Cas watches him swallow, muscles working in his throat, clenching too tight. "Dean," the angel tries softly. "I'm sorry about your mother."
It gets a vague, "Hmm," acknowledging that he's spoken, but that it doesn't really help.
"I remember when my father left," Cas continues, hoping to provide comfort. "The millennia without him were…difficult, constantly asking why he abandoned us. But, then he came back."
It isn't helping. Dean's rolling his eyes. It's subtle, just the tiniest of movements, but Cas can tell. He pauses; changes tack. "Mary loves you, Dean. I know it's hard, that she left, but she has her reasons."
"Yeah," Dean says drily without looking at him. "You would say that."
Cas' eyes flicker down to the floor. He wants so badly to ease Dean's pain, yet he's failing. Once again.
There's no point him even being here, just to intrude on Dean's anguish when clearly the hunter wants to be left alone. Silently, Cas rises and heads for the door.
Dean's in his room when the angel returns. Cas knocks, then cracks the door open slightly when he doesn't get an answer, to see Dean laid out on the bed with headphones clamped over his ears. The room stinks of alcohol.
The faint sounds of a Jimmy Page guitar solo drift out to meet him as Cas approaches, sitting himself down on the bed as gently as possible and raising the shopping bag in his hand to his lap. Dean stirs, blinking and then frowning slightly as he sees Cas, before pulling off the headphones and sitting himself up. His face spells confusion.
"Here," Cas says, reaching into the shopping bag and pulling out a plastic box containing a slice of apple pie. "We needed groceries. I thought you may be glad of this."
There's a beat, a look Cas can't identify passing over Dean's face, and then Cas thinks he recognises it being replaced with gratitude. "Thanks, man," Dean says, voice whiskey-rough as he props himself up straighter against the headboard and accepts the offering. He pops out the plastic fork in the lid and then opens the box, looking disappointingly unenthused as he picks at a sliver of pastry.

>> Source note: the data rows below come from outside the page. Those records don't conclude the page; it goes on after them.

(** X15: [Connect] replaces the consumer of a record without stopping
    the one the record held.  After a successful [Subscribe] on a broker
    that is not running and a successful [Connect], the consumer created by
    [Subscribe] is still on the client as it was, not stopped, and the
    record holds a second, newer consumer, not stopped either, for the same
    topic and with the same shim. *)
Theorem Subscribe_then_Connect_two_consumers topic handler os (st st1 st2 : St) i :
  running (broker st) = false ->
  Subscribe E topic handler os st = (Val (Ok i), st1) ->
  Connect E st1 = (Val None, st2) ->
  let options := subscribe_options os in
  let h := dispatch options handler topic in
  let conc := fst (subscribe_locals options) in
  let cm0 := length (consumers (world st)) in
  exists co0 cm co,
    record_consumer st1 i = Some co0 /\
    consumers (world st2) !! cm0 = Some co0 /\
    co_stopped co0 = false /\ co_topic co0 = topic /\ co_handlers co0 = [(h, conc)] /\
    record_consumer st2 i = Some co /\
    consumers (world st2) !! cm = Some co /\
    (cm0 < cm)%nat /\
    co_stopped co = false /\ co_topic co = topic /\ co_handlers co = [(h, conc)].
Proof.
  intros Hrun HS HC options h conc cm0.
  destruct (Subscribe_spec E topic handler os st) as (res & st1' & rest & HS' & _ & _ & Hres).
  rewrite HS in HS'. injection HS' as <- <-.
  destruct Hres as (-> & Hb1 & _ & Hco1).
  fold options in Hb1, Hco1. fold h in Hb1, Hco1. fold conc in Hb1, Hco1.
  fold cm0 in Hb1.
  set (s := mkSubscriber topic options cm0 h conc) in *.
  assert (Hs1 : c (broker st1) !! length (c (broker st)) = Some s).
  { rewrite Hb1. cbn [c set_c]. apply list_lookup_middle. reflexivity. }
  assert (Hrun1 : running (broker st1) = false) by (rewrite Hb1; exact Hrun).
  assert (Hlen1 : length (consumers (world st1)) = S cm0).
  { rewrite Hco1, length_app. cbn. unfold cm0. lia. }
  match type of Hco1 with _ = _ ++ [?x] => set (co0 := x) in * end.
  assert (Hc0 : consumers (world st1) !! cm0 = Some co0).
  { rewrite Hco1. apply list_lookup_middle. reflexivity. }
  destruct (Connect_reconnects E st1 st2 Hrun1 HC _ s Hs1)
    as (cm & co & H1 & H2 & H3 & (Ht & _ & _ & Hh & Hs & _)).
  exists co0, cm, co.
  split; [unfold record_consumer; rewrite Hs1; exact Hc0 |].
  split; [rewrite (Connect_old_consumers st1 st2 Hrun1 HC) by lia; exact Hc0 |].
  split; [reflexivity |]. split; [reflexivity |]. split; [reflexivity |].
  split; [unfold record_consumer; rewrite H1; exact H3 |].
  split; [exact H3 |]. split; [lia |]. auto.
Qed.

End ConnectEdges.

(** *** Across a reconnect, and between Publish and the shim *)

Section Composition.

Variable E : Env.

Lemma Disconnect_keeps_config st :
  exists st',
    Disconnect st = (Val None, st') /\
    running (broker st') = false /\
    c (broker st') = c (broker st) /\
    config (broker st') = config (broker st).
Proof.
  destruct (running (broker st)) eqn:Hrun.
  - destruct (Disconnect_running st Hrun) as (st' & HD & Hb).
    exists st'. rewrite Hb. cbn. auto.
  - exists st. rewrite Disconnect_not_running by exact Hrun. auto.
Qed.

(** X16: the max-in-flight resolved by [Subscribe] does not survive a
    reconnect.  The consumer [Subscribe] creates carries the broker's
    configuration with the resolved max-in-flight; the consumer a later
    [Connect] creates for the same record carries the broker's
    configuration as it is, so the two differ whenever the resolved value
    is not the broker's own. *)
Theorem reconnect_drops_maxInFlight topic handler os (st st1 st2 st3 : St) i r2 :
  Subscribe E topic handler os st = (Val (Ok i), st1) ->
  Disconnect st1 = (r2, st2) ->
  Connect E st2 = (Val None, st3) ->
  let mif := snd (subscribe_locals (subscribe_options os)) in
  exists co1 co3,
    record_consumer st1 i = Some co1 /\
    co_config co1 = mkConfig mif (cfg_flags (config (broker st))) /\
    record_consumer st3 i = Some co3 /\
    co_config co3 = config (broker st) /\
    (mif <> MaxInFlight (config (broker st)) -> co_config co3 <> co_config co1).
Proof.
  intros HS HD HC mif.
  destruct (Subscribe_spec E topic handler os st) as (res & st1' & rest & HS' & _ & _ & Hres).
  rewrite HS in HS'. injection HS' as <- <-.
  destruct Hres as (-> & Hb1 & _ & Hco1). fold mif in Hco1.
  match type of Hb1 with _ = set_c (_ ++ [?x]) _ => set (s := x) in * end.
  match type of Hco1 with _ = _ ++ [?x] => set (co1 := x) in * end.
  assert (Hs1 : c (broker st1) !! length (c (broker st)) = Some s).
  { rewrite Hb1. cbn [c set_c]. apply list_lookup_middle. reflexivity. }
  assert (Hc1 : consumers (world st1) !! s_c s = Some co1).
  { rewrite Hco1. apply list_lookup_middle. reflexivity. }
  destruct (Disconnect_keeps_config st1) as (st2' & HD' & Hrun2 & Hc2 & Hcfg2).
  rewrite HD in HD'. injection HD' as -> <-.
  rewrite <- Hc2 in Hs1.
  destruct (Connect_reconnects E st2 st3 Hrun2 HC _ s Hs1)
    as (cm & co3 & H1 & _ & H3 & (_ & _ & Hcfg & _)).
  assert (Hcfg3 : co_config co3 = config (broker st)).
  { rewrite Hcfg, Hcfg2, Hb1. reflexivity. }
  exists co1, co3.
  split; [unfold record_consumer; rewrite <- Hc2, Hs1; exact Hc1 |].
  split; [reflexivity |].
  split; [unfold record_consumer; rewrite H1; exact H3 |].
  split; [exact Hcfg3 |].
  intros Hne Heq. rewrite Hcfg3 in Heq. apply Hne.
  apply (f_equal MaxInFlight) in Heq. cbn in Heq. congruence.
Qed.
Definition field (k : string) (it : item) : option scalar := item_fields it !! k.
Definition contributor (k : string) (it : item) : option scalar := contributors_of it !! k.
Definition score_column (it : item) : option scalar := SInt <$> item_score it.

Definition readiness_columns_of (it : item) : list (option scalar) :=
  score_column it
  :: ((fun k => field k it) <$> ["temperature_deviation"; "temperature_trend_deviation"])
  ++ ((fun k => contributor k it) <$>
        ["activity_balance"; "sleep_balance"; "previous_night"; "previous_day_activity";
         "recovery_index"; "resting_heart_rate"; "hrv_balance"; "body_temperature";
         "sleep_regularity"]).

Definition activity_columns_of (it : item) : list (option scalar) :=
  score_column it
  :: ((fun k => field k it) <$>
        ["active_calories"; "total_calories"; "steps"; "equivalent_walking_distance";
         "high_activity_time"; "medium_activity_time"; "low_activity_time";
         "sedentary_time"; "resting_time"; "target_calories"; "target_meters"])
  ++ ((fun k => contributor k it) <$>
        ["stay_active"; "recovery_time"; "move_every_hour"; "training_volume";
         "training_frequency"; "meet_daily_targets"])
  ++ ((fun k => field k it) <$>
        ["non_wear_time"; "meters_to_target"; "inactivity_alerts"; "average_met_minutes"]).

Definition stress_columns_of (it : item) : list (option scalar) :=
  (fun k => field k it) <$> ["stress_high"; "recovery_high"; "day_summary"].

(** [spo2_obj.get("average") if spo2_obj else None] first *)
Definition spo2_columns_of (it : item) : list (option scalar) :=
  (item_objects it !! "spo2_percentage" ≫= fun o => o !! "average")
  :: ((fun k => field k it) <$> ["breathing_disturbance_index"; "breathing_regularity"]).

Cas watches, concerned, before taking a second item from his bag and offering Dean a bottle. Evian. "Drink some water, Dean," Cas says. "Your liver's had enough."
There's a pause, then Dean takes it from him. "Yes, mom," he says irritably, then immediately his face floods with shame and regret. He takes a few sips then hands it back to Cas, both of them ignoring the way their fingertips brush gently over the other's.
Dean pokes at the pie a bit more, his expression conflicted, before letting out a sigh. "Cas, look," he begins earnestly. "I appreciate the thought. Really, I do, but I'm not hungry. I think I'm gonna crash."
"Oh."
There's an uncomfortable pause, then Dean shuts the box again and hands it back to him. Cas slips it back into the bag alongside the water bottle, and then waits as Dean settles himself back down onto the bed. Still above the covers. Still fully dressed.
"I thought," Cas says softly after a beat, "I would stay?"
Dean goes still. For a moment they look at each other, Cas' expression tentative, and then Dean replies, "I'd like that."
They don't say another word. They don't need to, as Cas lies himself down on the bed above the covers. Dean doesn't incline towards him, but doesn't turn away, closing his eyes as he allows the angel to settle down close.
The following moments are quiet, still, but Cas senses something different in the way Dean's breathing, in the way his body seems more at ease. There's still pain there, and sadness, but he senses something else there now too: something Cas can't quite define, but it brings a small smile to his lips as he watches Dean drift to sleep.
There's no fast cure for a broken heart. No certainty of a cure at all, but Cas is here. They're together. And that's a start.